Poste Italiane została głównym udziałowcem w Telecom Italia (TIM), największej włoskiej firmie telekomunikacyjnej po dokupieniu od Vivendi 15 proc. akcji. Wcześniej operator pocztowy przejał 9,81 proc. udziałów telekomu, co oznacza, że po sfinalizowaniu zakupu od Vivendi będzie posiadać 24,8 proc. akcji zwykłych i 17,8 proc. kapitału zakładowego.
Vicendi za 15 proc. akcji otrzyma 684 mln euro, które zostaną sfinansowane gotówką.
Spółka pocztowa, która obsługuje największą włoską sieć infrastruktury usługowej, pozostanie poniżej progu własności wynoszącego 25 proc. Jeśli go osiągnie, będzie musiała złożyć ofertę nabycia reszty Telecom Italia zgodnie z włoskim prawem.
Poste Italiane podkreśla, że transakcja stanowi strategiczną inwestycję, przeprowadzoną w celu odgrywania roli długoterminowego udziałowca i długoterminowego wspierania konsolidacji włoskiego rynku telekomunikacyjnego.
Włoskie media komentując transakcję wyrażają nadzieję, że odwróci to trendy na włoskim rynku telekomunikacyjnym. Jak zauważa "Corriere della Serra", w latach 2010–2023 obroty krajowej branży telekomunikacyjnej spadły o 35 proc. z 41,9 mdl euro do 27,2 mld euro, przy czym załamanie telefonii komórkowej (- 47 proc.) nastąpiło z powodu wojny cenowej między operatorami. Zatrudnienie w tym sektorze spadło o 30 proc., co oznacza redukcję około 40 tys. miejsc pracy.
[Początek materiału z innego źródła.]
(** *** Validation *)

(** C8. Every validation run hands the validator the store as it is and the
    subject as the only focus term, a list of length one. That is so for
    [validate], whose result is what the validator answers to that call, for
    the run [render] starts, and for the run the construction of the
    element ends in; without a validator, and where [init] throws, there is
    no run. *)
Theorem validate_sole_focus (this : Form)
    (attrs : gmap string string) (parents : list (gmap string string)) :
  let runs :=
    match _validator this with
    | Some _ => [(_store this, [_subject this])]
    | None => []
    end in
  let created := create options fetch parse engine shaclTree attrs parents in
  (forall v, _validator this = Some v ->
     validate engine this
     = (match engine v (_store this) [_subject this] with
        | Some report => Return report
        | None => Throw (Rejected "validate")
        end,
        log (CallValidate v (_store this) [_subject this]) this))
  /\ validations (calls (snd (validate engine this)))
     = validations (calls this) ++ runs
  /\ validations (calls (snd (render options engine shaclTree this)))
     = validations (calls this) ++ runs
  /\ validations (calls (snd created))
     = match fst created with
       | Return _ => [(_store (snd created), [_subject (snd created)])]
       | Throw _ => []
       end
  /\ Forall (fun run => length (snd run) = 1 /\ _subject this ∈ snd run) runs.
Proof.
  cbv zeta. split; [|split; [|split; [|split]]].
  - intros v Hv. unfold validate, get_subject. run. rewrite Hv. run.
    by destruct (engine v (_store this) [_subject this]).
  - rewrite validate_run. destruct (_validator this) as [v|]; simpl.
    + unfold validations. by rewrite omap_app.
    + by rewrite app_nil_r.
  - unfold render, bind.
    pose proof (validate_run this) as Hrun.
    destruct (validate engine this) as [[report|e] that]; simpl in Hrun;
      subst that; simpl.
    + destruct (render_resume_run report
                  (match _validator this with
                   | Some v => log (CallValidate v (_store this) [_subject this]) this
                   | None => this
                   end)) as (shapes & root & extra & -> & Hextra).
      simpl. unfold validations in *. rewrite omap_app, Hextra, app_nil_r.
      destruct (_validator this) as [v|]; simpl.
      * by rewrite omap_app.
      * by rewrite app_nil_r.
    + destruct (_validator this) as [v|]; simpl.
      * unfold validations. by rewrite omap_app.
      * by rewrite app_nil_r.
  - rewrite create_init.
    destruct (init options fetch parse engine shaclTree
                (with_root (Some None) (fresh attrs parents)))
      as [[[]|e] final] eqn:E; simpl.
    + apply init_returns in E
        as (_ & _ & _ & _ & _ & _ & _ & _ & _ & _ & _ & _ & _ & Hruns).
      by rewrite Hruns.
    + apply init_throws in E as (_ & -> & _). done.
  - destruct (_validator this); repeat constructor.
Qed.

(** *** What initialisation settles *)

(** C7. Whatever [ui-language-priorities] is, and also when it is absent,
    the priorities [init] leaves end in the wildcard: where [init] returns
    they are the configured list (by default the wildcard alone) with the
    wildcard appended, and where it throws they are still the initial
    wildcard. *)
Theorem uiLanguagePriorities_end_in_wildcard
    (attrs : gmap string string) (parents : list (gmap string string)) :
  let result :=
    create options fetch parse engine shaclTree attrs parents in
  let configured :=
    match attrs !! "ui-language-priorities" with
    | Some value => Js.split Js.comma value
    | None => ["*"]
    end in
  last (_uiLanguagePriorities (snd result)) = Some "*"
  /\ match fst result with
     | Return _ => _uiLanguagePriorities (snd result) = configured ++ ["*"]
     | Throw _ => _uiLanguagePriorities (snd result) = ["*"]
     end.
Proof.
  cbv zeta.
  destruct (create options fetch parse engine shaclTree attrs parents)
    as [[[]|e] final] eqn:E; simpl.
  - rewrite create_init in E. apply init_returns in E
      as (url & text & quads & _ & _ & _ & _ & _ & _ & _ & Hui & _).
    simpl in Hui. rewrite Hui. split; [apply last_snoc|done].
  - rewrite create_init in E. apply init_throws in E as (-> & _ & _). done.
Qed.
(** * Mediloon pharmacy backend: order-text parser and depletion forecaster

    A shallow embedding of [ai-backend/agents/medicine_parser.py] and
    [ai-backend/agents/forecast_agent.py], with the properties their
    specification states about them, and of the code around them: the
    caller of the parser ([OrderingAgent.process_message]), the batch
    entry point of the forecaster and the grouping loop of the
    predictions route, the inventory check of the procurement agent and
    the dosage validation of the safety agent.

    Modelling conventions.
    - A Python [str] is a [string] of ASCII code points; the classes
      [str.isspace], [str.isupper], [\d], [\w], [\s] are the ASCII
      restrictions of the Python ones, and a code point above 127 is a
      caseless symbol.  Python knows more digits and more case pairs
      beyond ASCII: a statement that depends on them is made for ASCII
      messages.
    - A Python [int] is a [Z].  [int(s)] is partial: CPython refuses a
      digit string longer than [sys.int_info.default_max_str_digits].
    - An operation that can raise returns an [outcome]; [try ... except
      Exception] is the handler [try_except].
    - The parser's confidence scores are binary64 values computed with
      the kernel's primitive floats.  The forecaster's pandas float64
      columns are modelled by rationals extended with the infinities and
      NaN ([fval]): finite arithmetic is exact, the special values follow
      IEEE 754.  The code rounds every operation to binary64 and sorts
      with a sort that need not be stable, so model and code agree on a
      computed value where no rounding occurs and no two orders share a
      date: a statement about a computed value says on which histories
      it is made; the other statements (bounds, relations between the
      fields of a result) do not depend on the rounding. *)

From Stdlib Require Import ZArith NArith QArith Qround Bool List Lia Lqa.
From Stdlib Require Import Ascii String DecimalString PrimFloat Uint63.

Set Warnings "-inexact-float".
From Stdlib Require Import Permutation Sorted.
Import ListNotations.

Local Open Scope string_scope.
Local Open Scope Z_scope.

(* ================================================================== *)
(** * Python runtime: exceptions, characters, strings, integers *)

Module Py.

Inductive exn : Type :=
| ValueError
| OverflowError
| KeyError
| IndexError
| TypeError
| ZeroDivisionError.

Inductive outcome (A : Type) : Type :=
| Returned (a : A)
| Raised (e : exn).
Arguments Returned {A} a.
Arguments Raised {A} e.

Definition bind {A B} (m : outcome A) (f : A -> outcome B) : outcome B :=
  match m with
  | Returned a => f a
  | Raised e => Raised e
  end.

(** [try: body  except Exception: return fallback] *)
Definition try_except {A} (body : outcome A) (fallback : A) : outcome A :=
  match body with
  | Returned a => Returned a
  | Raised _ => Returned fallback
  end.
Lemma bad_input_witness :
  on_message net_ok 1 (Some "front") "{not json" srv0 =
    ([ConsoleError], Returns (Some "front", srv0)) /\
  on_message net_ok 1 (Some "front") "frame bad@1000" srv0 =
    ([ConsoleWarn], Returns (Some "front", srv0)).
Proof.
  split.
  - exact (proj1 (bad_input_is_logged_and_dropped net_ok 1 (Some "front")
                    "{not json" srv0) eq_refl).
  - exact (proj2 (bad_input_is_logged_and_dropped net_ok 1 (Some "front")
                    "frame bad@1000" srv0)
             (frame_msg 1000 "bad") eq_refl eq_refl eq_refl eq_refl).
Defined.

(** Socket 2, registered as back, registers again as front: it is front
    from then on, and still second in the broadcast order. *)
Lemma role_message_witness :
  exists srv',
    on_message net_ok 2 (Some "back") "role front" srv0 =
      ([ConsoleLog], Returns (Some "front", srv')) /\
    map_get 2 (clients srv') = Some "front" /\
    map_get 1 (clients srv') = Some "front" /\
    map fst (clients srv') = [1; 2].
Proof.
  destruct (role_message_registers net_ok 2 (Some "back") "role front" srv0
              (role_msg "front") eq_refl eq_refl (or_introl eq_refl))
    as (srv' & Hrun & Hget & Hother & Hkeep & _ & _).
  exists srv'. split; [exact Hrun |]. split; [exact Hget |]. split.
  - rewrite Hother by discriminate. reflexivity.
  - rewrite Hkeep; [reflexivity |]. right; left; reflexivity.
Defined.

Lemma frame_waits_witness :
  on_message net_ok 1 (Some "front") "frame L@1000" srv0 =
    ([], Returns (Some "front", srv1)) /\
  on_message net_ok 2 (Some "back") "frame R@900" srv0 =
    ([], Returns (Some "back",
                  set_frameBuffers srv0
                    {| front := [];
                       back := [{| seq := 0; timestamp := 900; matColor := imgR |}] |})).
Proof.
  split.
  - exact (proj1 (frame_waits_when_other_buffer_empty net_ok 1 "frame L@1000" srv0
                    (frame_msg 1000 "L") imgL eq_refl eq_refl eq_refl) eq_refl).
  - exact (proj2 (frame_waits_when_other_buffer_empty net_ok 2 "frame R@900" srv0
                    (frame_msg 900 "R") imgR eq_refl eq_refl eq_refl) eq_refl).
Defined.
Swoją rolę miał odegrać w tym Iliad, oferując bardzo niskie ceny, aby zdobyć udziały i rozpoczynając na nowo wojnę cenową, która doprowadziła do tego, że Włochy miały najniższe koszty w Europie, jeśli chodzi o korzystnie z telefonii komórkowej i stacjonarnej.
Iliad ostatecznie miał objąć udziały w TIM, w co miał się włączyć brytyjski fundusz CVC, ale wraz z wejściem na scenę Poste Italiane taki scenariusz staje się mniej prawdopodobny.
Po zaangażowaniu w TIM Poste spodziewa się licznych synergii z byłym monopolistą telefonicznym.